Work order
Where does the string "Context" occur in the records below? Copy every line that holds it.

*** Extracted records

(* ===== verification/Triples.v ===== *)
(** * What a computation does to the world

    The computations of the library run over the parser and the world of its
    hooks.  [safe I m]: [m] preserves the property [I] of the world; [triple P m
    Q]: after [m], from a world with [P], its result and the world are in [Q].
    The rules follow the monad; the files about connections add those of their
    own operations. *)

From S2P Require Import Prelude HtpTypes HtString MsgParser.

(** [m] preserves the property [I] of the world. *)
Definition safe {W B} (I : W -> Prop) (m : M (St W) B) : Prop :=
  forall s, I s.2 -> I (m s).2.2.

Section Safe.
Context {W : Type} (I : W -> Prop).

Lemma safe_ret {B} (b : B) : safe I (ret b).
Proof. by intros s. Qed.
Lemma safe_bind {B C} (m : M (St W) B) (k : B -> M (St W) C) :
  safe I m -> (forall b, safe I (k b)) -> safe I (bind m k).
Proof. intros Hm Hk s Hs. unfold bind. specialize (Hm s Hs). destruct (m s) as [b s']. by apply Hk. Qed.
Lemma safe_when b (m : M (St W) unit) : (b = true -> safe I m) -> safe I (when b m).
Proof. destruct b; intros Hm; [by apply Hm|apply safe_ret]. Qed.
Lemma safe_gets {B} (f : St W -> B) : safe I (gets f).
Proof. by intros s. Qed.
Lemma safe_updp f : safe I (updp f).
Proof. by intros s. Qed.
End Safe.

(** ** Triples

    [triple P m Q]: what a computation does to properties of the world. *)

Section Triple.
Context {W : Type}.

Definition triple {B} (P : W -> Prop) (m : M (St W) B) (Q : B -> W -> Prop) : Prop :=
  forall s, P s.2 -> Q (m s).1 (m s).2.2.

Lemma t_bind {B C} P R Q (m : M (St W) B) (k : B -> M (St W) C) :
  triple P m R -> (forall b, triple (R b) (k b) Q) -> triple P (bind m k) Q.
Proof. intros Hm Hk s Hs. unfold bind. specialize (Hm s Hs). destruct (m s) as [b s']. by apply Hk. Qed.
Lemma t_ret {B} (P : W -> Prop) (Q : B -> W -> Prop) b :
  (forall w, P w -> Q b w) -> triple P (ret b) Q.
Proof. intros H [p w] Hw. by apply H. Qed.
Lemma t_conseq {B} (P P' : W -> Prop) (Q Q' : B -> W -> Prop) (m : M (St W) B) :
  triple P m Q -> (forall w, P' w -> P w) -> (forall b w, Q b w -> Q' b w) -> triple P' m Q'.
Proof. intros Hm HP HQ s Hs. by apply HQ, Hm, HP. Qed.
Lemma t_pre {B} (P P' : W -> Prop) (Q : B -> W -> Prop) (m : M (St W) B) :
  triple P m Q -> (forall w, P' w -> P w) -> triple P' m Q.
Proof. intros Hm HP. by eapply t_conseq. Qed.
Lemma t_post {B} (P : W -> Prop) (Q Q' : B -> W -> Prop) (m : M (St W) B) :
  triple P m Q -> (forall b w, Q b w -> Q' b w) -> triple P m Q'.
Proof. intros Hm HQ. by eapply t_conseq. Qed.
Lemma t_safe {B} (P : W -> Prop) (m : M (St W) B) : safe P m -> triple P m (fun _ => P).
Proof. intros Hm s Hs. by apply Hm. Qed.
Lemma t_after {B C} (P : W -> Prop) Q (m : M (St W) B) (k : B -> M (St W) C) :
  safe P m -> (forall b, triple P (k b) Q) -> triple P (bind m k) Q.
Proof. intros Hm Hk. eapply t_bind; [by apply t_safe|done]. Qed.
Lemma t_to_safe {B} (P : W -> Prop) (m : M (St W) B) : triple P m (fun _ => P) -> safe P m.
Proof. intros Hm s Hs. by apply Hm. Qed.
Lemma t_when P Q b (m : M (St W) unit) :
  (b = true -> triple P m (fun _ => Q)) -> (forall w, b = false -> P w -> Q w) ->
  triple P (when b m) (fun _ => Q).
Proof. destruct b; intros H1 H2; [by apply H1|apply t_ret; auto]. Qed.
Lemma t_assoc {C D F} (P : W -> Prop) Q (m : M (St W) C) (k : C -> M (St W) D) (k' : D -> M (St W) F) :
  triple P (bind m (fun b => bind (k b) k')) Q -> triple P (bind (bind m k) k') Q.
Proof. intros H s Hs. specialize (H s Hs). unfold bind in *. by destruct (m s). Qed.
Lemma t_unassoc {C D F} (P : W -> Prop) Q (m : M (St W) C) (k : C -> M (St W) D) (k' : D -> M (St W) F) :
  triple P (bind (bind m k) k') Q -> triple P (bind m (fun b => bind (k b) k')) Q.
Proof. intros H s Hs. specialize (H s Hs). unfold bind in *. by destruct (m s). Qed.
Lemma t_ret_bind {C D} (P : W -> Prop) Q (b : C) (k : C -> M (St W) D) :
  triple P (k b) Q -> triple P (bind (ret b) k) Q.
Proof. intros H s Hs. exact (H s Hs). Qed.
Lemma t_getp {C D} (P : W -> Prop) Q (f : St W -> C) (k : C -> M (St W) D) :
  (forall s, P s.2 -> triple P (k (f s)) Q) -> triple P (bind (gets f) k) Q.
Proof. intros Hk s Hs. exact (Hk s Hs s Hs). Qed.
End Triple.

******

Response to the exercise
Context {W : Type} (I : W -> Prop).
Context {W : Type}.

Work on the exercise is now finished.